**WORK TO BE COMPLETED**
In the entries below, which lines run from the one containing "(** Replay what" to the one containing "intros []. constructor;"? Copy exactly those lines, ends included, and no others.

BEGIN DATA FOR THIS TASK

(* ===== verification/StateStore.v ===== *)
(** * The drone's state store

    [plane/src/drone/state_store.rs]: the SQLite file in which a drone keeps the state
    of its backends and the events the controller has not acknowledged. An operation
    that calls the listener returns the messages it passes to it. *)

From S2P Require Import Prelude Names BackendState Types.

Module StateStore.

Record event_row := MkEvent {
  ev_id : Z;
  ev_backend_id : string;
  ev_state : BackendState;
  (** milliseconds *)
  ev_timestamp : Z
}.

(** The two tables, the [autoincrement] counter, and whether a listener is set. *)
Record Store := MkStore {
  st_backends : gmap string BackendState;
  st_events : list event_row;
  st_seq : Z;
  st_listener : bool
}.

Definition new : Store := MkStore ∅ [] 1 false.

(** [timestamp_millis]. *)
Definition millis (t : Z) : Z := t / 1000.

(** Upsert the state and append the event in one transaction, then tell the listener. *)
Definition register_event (backend_id : string) (state : BackendState) (timestamp : Z) (s : Store)
  : Store * list Protocol.BackendStateMessage :=
  let id := st_seq s in
  (MkStore (<[backend_id := state]> (st_backends s))
     (st_events s ++ [MkEvent id backend_id state (millis timestamp)]) (id + 1) (st_listener s),
   if st_listener s then
     [{| Protocol.bsm_event_id := id; Protocol.bsm_backend_id := backend_id;
         Protocol.bsm_state := state; Protocol.bsm_timestamp := timestamp |}]
   else []).

Definition backend_state (backend_id : string) (s : Store) : result string BackendState :=
  ok_or (st_backends s !! backend_id)
    ("No backend with id " +:+ backend_id +:+ " found in state store.").

(** [order by timestamp asc]; rows with the same timestamp come in [rowid] order, the
    order of the scan that feeds the sort. *)
Definition ts_le (a b : event_row) : Prop := (ev_timestamp a ≤ ev_timestamp b)%Z.
#[global] Instance ts_le_dec : RelDecision ts_le := λ a b, decide (ev_timestamp a ≤ ev_timestamp b)%Z.

Definition event_message (e : event_row) : result Names.NameError Protocol.BackendStateMessage :=
  let? backend_id := Names.try_from Names.BackendName (ev_backend_id e) in
  Ok {| Protocol.bsm_event_id := ev_id e; Protocol.bsm_backend_id := backend_id;
        Protocol.bsm_state := ev_state e; Protocol.bsm_timestamp := from_millis (ev_timestamp e) |}.

Definition unacked_events (s : Store)
  : result Names.NameError (list Protocol.BackendStateMessage) :=
  map_result event_message (merge_sort ts_le (st_events s)).

(** Replay what is not acknowledged, then keep the listener. *)
Definition register_listener (s : Store)
  : Store * result Names.NameError (list Protocol.BackendStateMessage) :=
  match unacked_events s with
  | Err e => (s, Err e)
  | Ok replayed => (MkStore (st_backends s) (st_events s) (st_seq s) true, Ok replayed)
  end.

Definition ack_event (event_id : Z) (s : Store) : Store :=
  MkStore (st_backends s) (filter (λ e, ev_id e ≠ event_id) (st_events s)) (st_seq s)
    (st_listener s).

Definition active_backends (s : Store) : result Names.NameError (list (string * BackendState)) :=
  map_result (λ p, let? name := Names.try_from Names.BackendName p.1 in Ok (name, p.2))
    (filter (λ p, BackendState.is_terminated p.2 = false) (map_to_list (st_backends s))).

(** ** Invariant *)

Record store_wf (s : Store) : Prop := {
  sw_ids : StronglySorted (λ a b, (ev_id a < ev_id b)%Z) (st_events s);
  sw_seq : ∀ e, e ∈ st_events s → (ev_id e < st_seq s)%Z;
  sw_names : ∀ e, e ∈ st_events s → is_ok (Names.try_from Names.BackendName (ev_backend_id e)) = true;
  sw_known : ∀ e, e ∈ st_events s → is_Some (st_backends s !! ev_backend_id e);
  sw_backends : ∀ b st, st_backends s !! b = Some st →
    is_ok (Names.try_from Names.BackendName b) = true
}.

Lemma store_wf_new : store_wf new.
Proof. constructor; simpl; try set_solver. constructor. Qed.

Lemma store_wf_register b st t s :
  store_wf s → is_ok (Names.try_from Names.BackendName b) = true →
  store_wf (register_event b st t s).1.
Proof.
  intros [] Hb. constructor; simpl.
  - apply StronglySorted_snoc. split; [done|]. intros e He. simpl. by apply sw_seq0.
  - intros e [He|He]%elem_of_app; [apply sw_seq0 in He; lia|].
    apply list_elem_of_singleton in He as ->. simpl. lia.
  - intros e [He|He]%elem_of_app; [auto|]. by apply list_elem_of_singleton in He as ->.
  - intros e [He|He]%elem_of_app; apply lookup_insert_is_Some'; [auto|].
    apply list_elem_of_singleton in He as ->. by left.
  - intros b' st'. rewrite lookup_insert_Some. intros [[<- _]|[_ ?]]; eauto.
Qed.

Lemma store_wf_ack id s : store_wf s → store_wf (ack_event id s).
Proof.
  intros []. constructor; simpl; try (intros e [_ He]%list_elem_of_filter; auto).
  - by apply StronglySorted_filter.
  - done.
Qed.

Lemma event_message_ok e :
  is_ok (Names.try_from Names.BackendName (ev_backend_id e)) = true →
  event_message e =
    Ok {| Protocol.bsm_event_id := ev_id e; Protocol.bsm_backend_id := ev_backend_id e;
          Protocol.bsm_state := ev_state e;
          Protocol.bsm_timestamp := from_millis (ev_timestamp e) |}.
Proof.
  unfold event_message. destruct (Names.try_from _ _) as [n|] eqn:E; [|done].
  by apply Names.try_from_Ok in E as [-> _].
Qed.

(** Replaying never fails: exactly the stored events, by time. *)
Lemma unacked_events_eq s :
  store_wf s →
  unacked_events s =
    Ok ((λ e, {| Protocol.bsm_event_id := ev_id e; Protocol.bsm_backend_id := ev_backend_id e;
                 Protocol.bsm_state := ev_state e;
                 Protocol.bsm_timestamp := from_millis (ev_timestamp e) |}) <$>
          merge_sort ts_le (st_events s)).
Proof.
  intros Hwf. unfold unacked_events.
  assert (∀ e, e ∈ merge_sort ts_le (st_events s) → e ∈ st_events s) as Hin.
  { intros e. by rewrite (merge_sort_Permutation ts_le). }
  revert Hin. generalize (merge_sort ts_le (st_events s)). intros l Hin.
  induction l as [|e l IH]; [done|]. simpl.
  rewrite event_message_ok by (apply (sw_names _ Hwf), Hin; set_solver).
  by rewrite IH by set_solver.
Qed.

(** ** Runs *)

(** The operations a drone performs on its store. *)
Inductive op :=
| Register (backend_id : string) (state : BackendState) (timestamp : Z)
| Ack (event_id : Z)
| Listen.

Definition apply (s : Store) (o : op) : Store :=
  match o with
  | Register b st t => (register_event b st t s).1
  | Ack id => ack_event id s
  | Listen => (register_listener s).1
  end.

Definition valid_op (o : op) : bool :=
  match o with Register b _ _ => is_ok (Names.try_from Names.BackendName b) | _ => true end.

Lemma store_wf_apply s o : store_wf s → valid_op o = true → store_wf (apply s o).
Proof.
  intros Hwf Hv. destruct o as [b st t|id|]; simpl.
  - by apply store_wf_register.
  - by apply store_wf_ack.
  - unfold register_listener. rewrite unacked_events_eq by done. by destruct Hwf.
Qed.

Lemma store_wf_run ops s : store_wf s → forallb valid_op ops = true → store_wf (foldl apply s ops).
Proof.
  revert s. induction ops as [|o ops IH]; intros s Hwf; [done|]. simpl.
  intros [Ho Hops]%andb_true_iff. by apply IH; [apply store_wf_apply|].
Qed.

(** The ids acknowledged by a run, and the last state it registered for a backend. *)
Definition acked (ops : list op) : list Z :=
  omap (λ o, match o with Ack id => Some id | _ => None end) ops.

Lemma event_kept ops s e :
  e ∈ st_events s → ev_id e ∉ acked ops → e ∈ st_events (foldl apply s ops).
Proof.
  revert s. induction ops as [|o ops IH]; intros s He Hid; [done|]. simpl.
  apply IH; [|destruct o; set_solver]. destruct o as [b st t|id|]; simpl.
  - set_solver.
  - apply list_elem_of_filter. split; [|done]. set_solver.
  - unfold register_listener. by destruct (unacked_events s).
Qed.

End StateStore.

Module StateStoreProps.
Import StateStore.



End StateStoreProps.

END DATA FOR THIS TASK

**EXERCISE ANSWER**
(** Replay what is not acknowledged, then keep the listener. *)
Definition register_listener (s : Store)
  : Store * result Names.NameError (list Protocol.BackendStateMessage) :=
  match unacked_events s with
  | Err e => (s, Err e)
  | Ok replayed => (MkStore (st_backends s) (st_events s) (st_seq s) true, Ok replayed)
  end.

Definition ack_event (event_id : Z) (s : Store) : Store :=
  MkStore (st_backends s) (filter (λ e, ev_id e ≠ event_id) (st_events s)) (st_seq s)
    (st_listener s).

Definition active_backends (s : Store) : result Names.NameError (list (string * BackendState)) :=
  map_result (λ p, let? name := Names.try_from Names.BackendName p.1 in Ok (name, p.2))
    (filter (λ p, BackendState.is_terminated p.2 = false) (map_to_list (st_backends s))).

(** ** Invariant *)

Record store_wf (s : Store) : Prop := {
  sw_ids : StronglySorted (λ a b, (ev_id a < ev_id b)%Z) (st_events s);
  sw_seq : ∀ e, e ∈ st_events s → (ev_id e < st_seq s)%Z;
  sw_names : ∀ e, e ∈ st_events s → is_ok (Names.try_from Names.BackendName (ev_backend_id e)) = true;
  sw_known : ∀ e, e ∈ st_events s → is_Some (st_backends s !! ev_backend_id e);
  sw_backends : ∀ b st, st_backends s !! b = Some st →
    is_ok (Names.try_from Names.BackendName b) = true
}.

Lemma store_wf_new : store_wf new.
Proof. constructor; simpl; try set_solver. constructor. Qed.

Lemma store_wf_register b st t s :
  store_wf s → is_ok (Names.try_from Names.BackendName b) = true →
  store_wf (register_event b st t s).1.
Proof.
  intros [] Hb. constructor; simpl.
  - apply StronglySorted_snoc. split; [done|]. intros e He. simpl. by apply sw_seq0.
  - intros e [He|He]%elem_of_app; [apply sw_seq0 in He; lia|].
    apply list_elem_of_singleton in He as ->. simpl. lia.
  - intros e [He|He]%elem_of_app; [auto|]. by apply list_elem_of_singleton in He as ->.
  - intros e [He|He]%elem_of_app; apply lookup_insert_is_Some'; [auto|].
    apply list_elem_of_singleton in He as ->. by left.
  - intros b' st'. rewrite lookup_insert_Some. intros [[<- _]|[_ ?]]; eauto.
Qed.

Lemma store_wf_ack id s : store_wf s → store_wf (ack_event id s).
Proof.
  intros []. constructor; simpl; try (intros e [_ He]%list_elem_of_filter; auto).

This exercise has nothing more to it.